The problem: Find the line with "assert (0 < k)" in the entries below, then reproduce it and every line after it down to and including the line with "(** Padded to", exactly.

=== Begin Enclosure ===

(* ===== verification/LdbIter.v ===== *)
(** * Ordered iteration over a LevelDB

    goleveldb's [NewIterator] walks the keys from a start key in byte order.  [LevelDBIter] adds
    it to the store interface; the string order and what zero-padded numbers do in it are shared
    by the stores that rely on it. *)

From S2P Require Import Prelude GoLib LevelDB.
From stdpp Require Import sorting.
From Stdlib Require Import Strings.Ascii.

(** ** Byte order on strings *)

Abbreviation str_le := String.le.

Lemma str_le_compare a b : str_le a b ↔ String.compare a b ≠ Gt.
Proof. unfold String.le, String.leb. by destruct (String.compare a b). Qed.

Lemma ascii_compare_spec c d : CompareSpec (c = d) (N_of_ascii c < N_of_ascii d)%N (N_of_ascii d < N_of_ascii c)%N (Ascii.compare c d).
Proof.
  unfold Ascii.compare. destruct (N.compare_spec (N_of_ascii c) (N_of_ascii d)) as [E| |]; constructor; try done.
  apply (f_equal ascii_of_N) in E. by rewrite !ascii_N_embedding in E.
Qed.

Lemma str_compare_app_l p a b : String.compare (p +:+ a) (p +:+ b) = String.compare a b.
Proof.
  induction p as [|c p IH]; [done|]. simpl. destruct (ascii_compare_spec c c) as [_| |]; [done|lia..].
Qed.

(** The strings with one prefix are an interval. *)
Lemma str_le_prefix_convex p a b z : str_le (p +:+ a) b → str_le b (p +:+ z) → ∃ y, b = p +:+ y.
Proof.
  rewrite !str_le_compare. revert b. induction p as [|c p IH]; intros b; [by exists b|].
  destruct b as [|d b]; simpl; [done|].
  destruct (ascii_compare_spec c d) as [<-|Hc|]; [|destruct (ascii_compare_spec d c) as [->| |]; [lia..|done]|done].
  destruct (ascii_compare_spec c c) as [_| |]; [|lia..]. intros Ha Hz.
  destruct (IH b) as [y ->]; [done..|]. by exists y.
Qed.

(** ** Zero-padded numbers *)

(** [%0kd] *)
Definition pad_width (k : nat) (n : Z) : string :=
  let s := FormatUint n in strings_Repeat "0" (k - String.length s) +:+ s.

Fixpoint fixed_digits (k : nat) (n : Z) : list Z :=
  match k with O => [] | S k => fixed_digits k (n / 10) ++ [n mod 10]%Z end.

Lemma fixed_digits_length k n : length (fixed_digits k n) = k.
Proof. revert n. induction k as [|k IH]; intros n; simpl; [done|]. rewrite length_app, IH. simpl. lia. Qed.

Lemma fixed_digits_0 k : fixed_digits k 0 = replicate k 0%Z.
Proof.
  induction k as [|k IH]; [done|]. cbn [fixed_digits]. change (0 / 10)%Z with 0%Z. rewrite IH.
  change (0 mod 10)%Z with 0%Z. by rewrite <- replicate_cons_app.
Qed.

Lemma digits_fixed fuel n k : (0 ≤ n < 10 ^ Z.of_nat k)%Z → (0 < k)%nat → (n < 10 ^ Z.of_nat fuel)%Z → (0 < fuel)%nat →
  length (digits fuel n) ≤ k ∧ replicate (k - length (digits fuel n)) 0%Z ++ digits fuel n = fixed_digits k n.
Proof.
  revert n k. induction fuel as [|fuel IH]; intros n k Hn Hk Hf Hf0; [lia|].
  destruct k as [|k]; [lia|]. cbn [digits fixed_digits]. destruct (Z.ltb_spec n 10) as [Hlt|Hge].
  - simpl. rewrite Nat.sub_0_r, (Z.div_small n 10), (Z.mod_small n 10), fixed_digits_0 by lia. split; [lia|done].
  - rewrite Nat2Z.inj_succ, Z.pow_succ_r in Hn, Hf by lia.
    assert (0 < k) by (destruct k; simpl in *; lia). assert (0 < fuel) by (destruct fuel; simpl in *; lia).
    assert (0 ≤ n / 10 < 10 ^ Z.of_nat k)%Z by (split; [zlia|apply Z.div_lt_upper_bound; lia]).
    assert (n / 10 < 10 ^ Z.of_nat fuel)%Z by (apply Z.div_lt_upper_bound; lia).
    destruct (IH (n / 10)%Z k) as [Hl E]; [done..|]. rewrite length_app. simpl. split; [lia|].
    rewrite <- E, app_assoc. do 2 f_equal. f_equal. lia.
Qed.

Lemma digits_str_length ds : String.length (digits_str ds) = length ds.
Proof. induction ds as [|d ds IH]; [done|]. exact (f_equal S IH). Qed.

Lemma pad_width_digits k n : (0 ≤ n < 10 ^ Z.of_nat k)%Z → (0 < k)%nat → (n < 10 ^ 20)%Z →
  pad_width k n = digits_str (fixed_digits k n).
Proof.
  intros Hn Hk Hb. destruct (digits_fixed 20 n k Hn Hk Hb ltac:(lia)) as [_ E].
  unfold pad_width, FormatUint. rewrite digits_str_length, digits_str_zeros. by rewrite E.
Qed.

Lemma digit_char_compare a b : (0 ≤ a < 10)%Z → (0 ≤ b < 10)%Z → Ascii.compare (digit_char a) (digit_char b) = (a ?= b)%Z.
Proof.
  intros Ha Hb. unfold Ascii.compare, digit_char, ascii_of_nat. rewrite !N_ascii_embedding by lia.
  destruct (Z.compare_spec a b) as [->| |]; [apply N.compare_refl|apply N.compare_lt_iff; lia|apply N.compare_gt_iff; lia].
Qed.

Lemma digits_str_compare_snoc ds es a b : length ds = length es → (0 ≤ a < 10)%Z → (0 ≤ b < 10)%Z →
  String.compare (digits_str (ds ++ [a])) (digits_str (es ++ [b])) =
    match String.compare (digits_str ds) (digits_str es) with Eq => (a ?= b)%Z | r => r end.
Proof.
  intros Hl Ha Hb. revert es Hl. induction ds as [|d ds IH]; intros [|e es] Hl; try discriminate; cbn [app].
  - change (match Ascii.compare (digit_char a) (digit_char b) with Eq => Eq | r => r end = (a ?= b)%Z).
    rewrite digit_char_compare by done. by destruct (a ?= b)%Z.
  - injection Hl as Hl. specialize (IH es Hl). unfold digits_str in *. cbn [fmap list_fmap String.string_of_list_ascii String.compare].
    destruct (Ascii.compare _ _); [exact IH|done..].
Qed.

(** Padded to one width, numbers are ordered as strings. *)
Lemma fixed_digits_compare k a b : (0 ≤ a < 10 ^ Z.of_nat k)%Z → (0 ≤ b < 10 ^ Z.of_nat k)%Z →
  String.compare (digits_str (fixed_digits k a)) (digits_str (fixed_digits k b)) = (a ?= b)%Z.
Proof.
  revert a b. induction k as [|k IH]; intros a b Ha Hb; cbn [fixed_digits].
  - simpl in *. by replace a with 0%Z by lia; replace b with 0%Z by lia.
  - rewrite Nat2Z.inj_succ, Z.pow_succ_r in Ha, Hb by lia.
    rewrite digits_str_compare_snoc by (rewrite ?fixed_digits_length; zlia).
    rewrite IH by (split; [zlia|apply Z.div_lt_upper_bound; lia]).
    destruct (Z.compare_spec (a / 10) (b / 10)) as [E|E|E]; symmetry.
    + destruct (Z.compare_spec (a mod 10) (b mod 10)); [apply Z.compare_eq_iff|apply Z.compare_lt_iff|apply Z.compare_gt_iff]; zlia.
    + apply Z.compare_lt_iff. zlia.
    + apply Z.compare_gt_iff. zlia.
Qed.

Lemma pad_width_compare k a b : (0 < k ≤ 20)%nat → (0 ≤ a < 10 ^ Z.of_nat k)%Z → (0 ≤ b < 10 ^ Z.of_nat k)%Z →
  String.compare (pad_width k a) (pad_width k b) = (a ?= b)%Z.
Proof.
  intros Hk Ha Hb. assert (10 ^ Z.of_nat k ≤ 10 ^ 20)%Z by (apply Z.pow_le_mono_r; lia).
  rewrite !pad_width_digits by lia. by apply fixed_digits_compare.
Qed.

(** ** The iterator *)

(** [ldb_Iter start s]: the entries [Next] yields from [start] on, and whether the walk then
    stopped with an error. *)
Class LevelDBIter (St : Type) `{LevelDB St} := ldb_Iter : string → St → list (string * bytes) * bool.

(** The keys from [start] on, in order. *)
Definition entries_from (start : string) (m : gmap string bytes) (l : list (string * bytes)) : Prop :=
  StronglySorted str_le l.*1 ∧ NoDup l.*1 ∧ ∀ k v, (k, v) ∈ l ↔ m !! k = Some v ∧ str_le start k.

Class LevelDBIterLaws (St : Type) `{LevelDBIter St} : Prop := ldb_iter_spec start s :
  ∃ l, entries_from start (contents s) l ∧
    (ldb_Iter start s = (l, false) ∨ (∃ l', l' `prefix_of` l ∧ ldb_Iter start s = (l', true))).

(** The iterator of a store without failures. *)
Definition sorted_entries (start : string) (m : gmap string bytes) : list (string * bytes) :=
  merge_sort (λ x y, str_le x.1 y.1) (filter (λ x, str_le start x.1) (map_to_list m)).

#[export] Instance map_ldb_iter : LevelDBIter (gmap string bytes) := λ start m, (sorted_entries start m, false).

Lemma sorted_entries_from start m : entries_from start m (sorted_entries start m).
Proof.
  unfold sorted_entries. set (R := λ x y : string * bytes, str_le x.1 y.1).
  set (l := filter _ _).
  assert (merge_sort R l ≡ₚ l) as HP by apply merge_sort_Permutation.
  assert (Transitive R) by (intros x y z; unfold R; apply transitivity).
  assert (Total R) by (intros x y; apply String.le_total).
  split_and!.
  - pose proof (StronglySorted_merge_sort R l) as HS. revert HS. clear HP.
    generalize (merge_sort R l). intros k' HS. induction HS as [|x k _ IH HF]; [constructor|].
    cbn. constructor; [done|]. by apply Forall_fmap.
  - rewrite HP. apply NoDup_fmap_2_strong; [|apply NoDup_filter, NoDup_map_to_list].
    intros [k v] [k' v'] Hx Hy. unfold l in *. rewrite list_elem_of_filter, elem_of_map_to_list in Hx, Hy. simpl.
    naive_solver.
  - intros k v. rewrite HP. unfold l. rewrite list_elem_of_filter, elem_of_map_to_list. naive_solver.
Qed.

#[export] Instance map_ldb_iter_laws : LevelDBIterLaws (gmap string bytes).
Proof. intros start s. exists (sorted_entries start s). split; [apply sorted_entries_from|by left]. Qed.

(** A store whose writes fail when they touch certain keys. *)
Record StuckStore := { st_map : gmap string bytes; st_bad : gset string }.

Definition op_key (o : batch_op) : string := match o with BPut k _ | BDelete k => k end.

#[export] Instance stuck_ldb : LevelDB StuckStore := {|
  contents := st_map;
  ldb_Get k s := match st_map s !! k with Some v => Found v | None => NotFound end;
  ldb_Write ops s := if decide (Exists (λ o, op_key o ∈ st_bad s) ops) then None
    else Some {| st_map := apply_batch ops (st_map s); st_bad := st_bad s |};
|}.

#[export] Instance stuck_ldb_laws : LevelDBLaws StuckStore.
Proof.
  split.
  - intros k v [m bad]. simpl. destruct (m !! k) eqn:E; naive_solver.
  - intros k [m bad]. simpl. destruct (m !! k) eqn:E; naive_solver.
  - intros ops [m bad] s'. simpl. case_decide; [done|]. by intros [= <-].
Qed.

#[export] Instance stuck_ldb_iter : LevelDBIter StuckStore := λ start s, (sorted_entries start (st_map s), false).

=== End Enclosure ===

Exercise answer:
    assert (0 < k) by (destruct k; simpl in *; lia). assert (0 < fuel) by (destruct fuel; simpl in *; lia).
    assert (0 ≤ n / 10 < 10 ^ Z.of_nat k)%Z by (split; [zlia|apply Z.div_lt_upper_bound; lia]).
    assert (n / 10 < 10 ^ Z.of_nat fuel)%Z by (apply Z.div_lt_upper_bound; lia).
    destruct (IH (n / 10)%Z k) as [Hl E]; [done..|]. rewrite length_app. simpl. split; [lia|].
    rewrite <- E, app_assoc. do 2 f_equal. f_equal. lia.
Qed.

Lemma digits_str_length ds : String.length (digits_str ds) = length ds.
Proof. induction ds as [|d ds IH]; [done|]. exact (f_equal S IH). Qed.

Lemma pad_width_digits k n : (0 ≤ n < 10 ^ Z.of_nat k)%Z → (0 < k)%nat → (n < 10 ^ 20)%Z →
  pad_width k n = digits_str (fixed_digits k n).
Proof.
  intros Hn Hk Hb. destruct (digits_fixed 20 n k Hn Hk Hb ltac:(lia)) as [_ E].
  unfold pad_width, FormatUint. rewrite digits_str_length, digits_str_zeros. by rewrite E.
Qed.

Lemma digit_char_compare a b : (0 ≤ a < 10)%Z → (0 ≤ b < 10)%Z → Ascii.compare (digit_char a) (digit_char b) = (a ?= b)%Z.
Proof.
  intros Ha Hb. unfold Ascii.compare, digit_char, ascii_of_nat. rewrite !N_ascii_embedding by lia.
  destruct (Z.compare_spec a b) as [->| |]; [apply N.compare_refl|apply N.compare_lt_iff; lia|apply N.compare_gt_iff; lia].
Qed.

Lemma digits_str_compare_snoc ds es a b : length ds = length es → (0 ≤ a < 10)%Z → (0 ≤ b < 10)%Z →
  String.compare (digits_str (ds ++ [a])) (digits_str (es ++ [b])) =
    match String.compare (digits_str ds) (digits_str es) with Eq => (a ?= b)%Z | r => r end.
Proof.
  intros Hl Ha Hb. revert es Hl. induction ds as [|d ds IH]; intros [|e es] Hl; try discriminate; cbn [app].
  - change (match Ascii.compare (digit_char a) (digit_char b) with Eq => Eq | r => r end = (a ?= b)%Z).
    rewrite digit_char_compare by done. by destruct (a ?= b)%Z.
  - injection Hl as Hl. specialize (IH es Hl). unfold digits_str in *. cbn [fmap list_fmap String.string_of_list_ascii String.compare].
    destruct (Ascii.compare _ _); [exact IH|done..].
Qed.

(** Padded to one width, numbers are ordered as strings. *)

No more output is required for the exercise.